It’s hard to believe that this is the fourth tribute column I’ve done for the late Rev. Stacy Groscup since his passing September 20, 2005. Time has flown by and his death now seems more real at times than it used to. However, I occasionally will still pick up the phone late at night and begin to dial his phone number so we could chat then it hits me that he’s gone and I hang up the phone. I am saddened when I can’t share news with him or get his wise counsel.
We were both birds of feather and rarely sleep. We typically would not call each other until 11PM or later. If you called his home any earlier chances are he wouldn’t be there anyway. He was a man on the go. When you did reach him, that “booming” voice would say, “Well, how you doin’…” You could tell he was genuinely glad to talk with you. You could see him smiling over the phone, I swear.

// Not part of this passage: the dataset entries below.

(** X19.  In every revenue report expenses and service revenue are never
    negative, and the service revenue is zero exactly when no booking is
    counted; without expenses and tips the net income is the service
    revenue; each breakdown has one entry per key.  The counts of the
    breakdown by service type add up to the number of bookings, provided
    that no service type in it is a name that every object inherits, such
    as constructor; likewise for the breakdown by customer, when it is
    asked for, and the customer names. *)
Theorem revenue_report_adds_up config params ledger :
  let r := revenue_report config params ledger in
  0 <= totalExpenses r
  /\ 0 <= totalRevenue r
  /\ 0 <= bookingCount r
  /\ (bookingCount r = 0 <-> totalRevenue r = 0)
  /\ (totalTips r = 0 -> totalExpenses r = 0 -> netIncome r = totalRevenue r)
  /\ NoDup (fst <$> byServiceType r)
  /\ NoDup (fst <$> byCustomer r)
  /\ ((forall t, t ∈ (snd <$> ledger) -> is_service config params t = true ->
         JSObject.inherited (service_key t) = false) ->
      tally_count (byServiceType r) = bookingCount r)
  /\ (truthy_bool (includeCustomerBreakdown params) = true ->
      (forall t, t ∈ (snd <$> ledger) -> is_service config params t = true ->
         JSObject.inherited (customer_key t) = false) ->
      tally_count (byCustomer r) = bookingCount r)
  /\ (truthy_bool (includeCustomerBreakdown params) = false -> byCustomer r = []).
Proof.
  intros r.
  destruct (report_totals config params ledger) as (Hrev & _ & Hexp & Hcount & Hnet).
  cbv zeta in *. fold r in Hrev, Hexp, Hcount, Hnet.
  assert (forall t, is_service config params t = true -> 0 < t_amount t) as Hpos.
  { intros t Ht. unfold is_service in Ht.
    rewrite !andb_true_iff, Z.gtb_gt in Ht. lia. }
  destruct (sum_where_positive _ (snd <$> ledger) Hpos)
    as (Hnonneg & Hzero & Hcnt & Hsome).
  assert (sum_where (is_expense config params) (snd <$> ledger) <= 0) as Hneg.
  { apply sum_where_nonpos. intros t Ht. unfold is_expense in Ht.
    apply andb_true_iff in Ht as [_ Ht]. apply Z.ltb_lt in Ht. lia. }
  split; [lia|]. split; [lia|]. split; [lia|].
  split; [rewrite Hrev, Hcount; lia|].
  split; [lia|].
  unfold r, revenue_report.
  cbn [byServiceType byCustomer bookingCount totalRevenue].
  split; [apply tally_fold_keys, NoDup_nil_2|].
  split.
  { destruct (truthy_bool (includeCustomerBreakdown params));
      [apply tally_fold_keys|]; apply NoDup_nil_2. }
  split; [|split].
  - intros Hplain.
    match goal with
    | |- context [fold_left _ ?ts []] =>
        destruct (tally_fold service_key ts) with (acc := @nil (string * (Z * Z)))
          as (Hc1 & Hr1)
    end.
    { intros t Ht. apply elem_of_service_transactions in Ht as [Hin Hs].
      apply Hplain; assumption. }
    cbv zeta in *. unfold tally_count, tally_revenue in *. cbn [foldr] in *.
    lia.
  - intros -> Hplain.
    match goal with
    | |- context [fold_left _ ?ts []] =>
        destruct (tally_fold customer_key ts) with (acc := @nil (string * (Z * Z)))
          as (Hc2 & Hr2)
    end.
    { intros t Ht. apply elem_of_service_transactions in Ht as [Hin Hs].
      apply Hplain; assumption. }
    cbv zeta in *. unfold tally_count, tally_revenue in *. cbn [foldr] in *.
    lia.
  - intros ->. reflexivity.
Qed.

Lemma revenue_report_adds_up_witness :
  tally_count (byServiceType (revenue_report example_config january one_wash))
  = bookingCount (revenue_report example_config january one_wash).
Proof.
  refine (proj1 (proj2 (proj2 (proj2 (proj2 (proj2 (proj2 (proj2
    (revenue_report_adds_up example_config january one_wash)))))))) _).
  intros t Ht _. apply list_elem_of_singleton in Ht as ->. reflexivity.
Defined.

(** What one more document in the ledger changes in the report. *)
Lemma report_after_post config params ledger id t :
  let r := revenue_report config params ledger in
  let r' := revenue_report config params (ledger ++ [(id, t)]) in
  totalRevenue r'
  = totalRevenue r + (if is_service config params t then t_amount t else 0)
  /\ totalTips r' = totalTips r + (if is_tip config params t then t_amount t else 0)
  /\ totalExpenses r'
     = totalExpenses r - (if is_expense config params t then t_amount t else 0)
  /\ bookingCount r'
     = bookingCount r + (if is_service config params t then 1 else 0).
Proof.
  intros r r'.
  destruct (report_totals config params ledger) as (Hrev & Htip & Hexp & Hcount & _).
  destruct (report_totals config params (ledger ++ [(id, t)]))
    as (Hrev' & Htip' & Hexp' & Hcount' & _).
  cbv zeta in *. fold r in Hrev, Htip, Hexp, Hcount.
  fold r' in Hrev', Htip', Hexp', Hcount'.
  rewrite fmap_app in *. cbn [fmap list_fmap snd] in *.
  rewrite sum_where_app in Hrev', Htip', Hexp'. rewrite count_where_app in Hcount'.
  unfold sum_where at 2 in Hrev'. unfold sum_where at 2 in Htip'.
  unfold sum_where at 2 in Hexp'. unfold count_where at 2 in Hcount'.
  cbn [foldr] in *.
  split_and!; lia.
Qed.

In my original tribute to Stacy on his passing I compared him to Teddy Roosevelt, one for his energy, two for his knowledge because like TR he knew at least a little about everything, and he was also a man of action. In his 70’s Stacy had the energy and enthusiasm for life of a 20 year old. He never, ever lost that wonder for life and mankind and he truly loved the earth and those on it. I have shared the story before that at age 82 Stacy appeared on stage with me and hit an aspirin the 7th shot from mid air with his bow. Let me repeat that— he was 82 years old. Oh, and I missed the pill he hit and I was in my 30’s.
I continue to wear the old tab he made for me in 1990. It’s been through more than 500 exhibitions since that time and I will keep using it until it falls completely apart. It is a quiet reminder of my old friend. When they are announcing me to come on stage, the last thing I do before taking the stage is take my wallet out, get the tab and put it on and say a quick prayer as I walk to the mic. Luckily Stacy made me several of these tabs so that when this one is worn down completely I will have a back up. This one has lasted 19 years so I should have enough in my drawer for the rest of my shooting career and then I will pass the left over tabs on to my son Gus.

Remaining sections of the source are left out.